(* ===== verification/Resources.v ===== *)
(** * Resources: sources, reactions and containers come to be in place

    The services of one resource have some objects in common: the services of a
    reaction its publish-subscribe component, the services of a source or a
    reaction with an identity its service account.  [Agreeing] is what a
    specification builder promises about them, so that the controllers of the
    services do not undo one another's work. *)
From S2P Require Import Prelude BTree RustText MgmtModels Mappings KubeModels SpecBuilder SpecBuilderSpec Effects Dapr KubeApi Reconciler KubeController Convergence Interleave Sharing ResourceActor ResourceActorSpec Provisioning.

(** ** Specifications that agree *)

Record agreeing (specs : list KubernetesSpec) : Prop := {
  ag_ids a b : a ∈ specs → b ∈ specs → k_resource_id a = k_resource_id b;
  ag_components a b p q : a ∈ specs → b ∈ specs →
    k_pub_sub a = Some p → k_pub_sub b = Some q → cm_spec p = cm_spec q;
  ag_accounts a b sa sb : a ∈ specs → b ∈ specs →
    k_service_account a = Some sa → k_service_account b = Some sb → sa = sb;
  ag_volumes i j a b k n : i ≠ j → specs !! i = Some a → specs !! j = Some b →
    k = KConfigMap ∨ k = KPvc → (k, n) ∈ owned a → (k, n) ∉ seen b;
}.

(** A builder whose specifications agree, and are well-formed. *)
Class Agreeing (TSpec : Type) `{SpecBuilder TSpec} : Prop := {
  build_well_formed req rc iid specs :
    build_specs req rc iid = Some specs → Forall well_formed specs;
  build_agreeing req rc iid specs :
    build_specs req rc iid = Some specs → NoDup (k_service_name <$> specs) → agreeing specs;
}.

☆ ☆ ☆ ☆ ☆

→ **DESCRIPTION OF THE TASK**: Please output the material above exactly as it reads.

→ **RESPONSE**:
(* ===== verification/Resources.v ===== *)
(** * Resources: sources, reactions and containers come to be in place

    The services of one resource have some objects in common: the services of a
    reaction its publish-subscribe component, the services of a source or a
    reaction with an identity its service account.  [Agreeing] is what a
    specification builder promises about them, so that the controllers of the
    services do not undo one another's work. *)
From S2P Require Import Prelude BTree RustText MgmtModels Mappings KubeModels SpecBuilder SpecBuilderSpec Effects Dapr KubeApi Reconciler KubeController Convergence Interleave Sharing ResourceActor ResourceActorSpec Provisioning.

(** ** Specifications that agree *)

Record agreeing (specs : list KubernetesSpec) : Prop := {
  ag_ids a b : a ∈ specs → b ∈ specs → k_resource_id a = k_resource_id b;
  ag_components a b p q : a ∈ specs → b ∈ specs →
    k_pub_sub a = Some p → k_pub_sub b = Some q → cm_spec p = cm_spec q;
  ag_accounts a b sa sb : a ∈ specs → b ∈ specs →
    k_service_account a = Some sa → k_service_account b = Some sb → sa = sb;
  ag_volumes i j a b k n : i ≠ j → specs !! i = Some a → specs !! j = Some b →
    k = KConfigMap ∨ k = KPvc → (k, n) ∈ owned a → (k, n) ∉ seen b;
}.

(** A builder whose specifications agree, and are well-formed. *)
Class Agreeing (TSpec : Type) `{SpecBuilder TSpec} : Prop := {
  build_well_formed req rc iid specs :
    build_specs req rc iid = Some specs → Forall well_formed specs;
  build_agreeing req rc iid specs :
    build_specs req rc iid = Some specs → NoDup (k_service_name <$> specs) → agreeing specs;
}.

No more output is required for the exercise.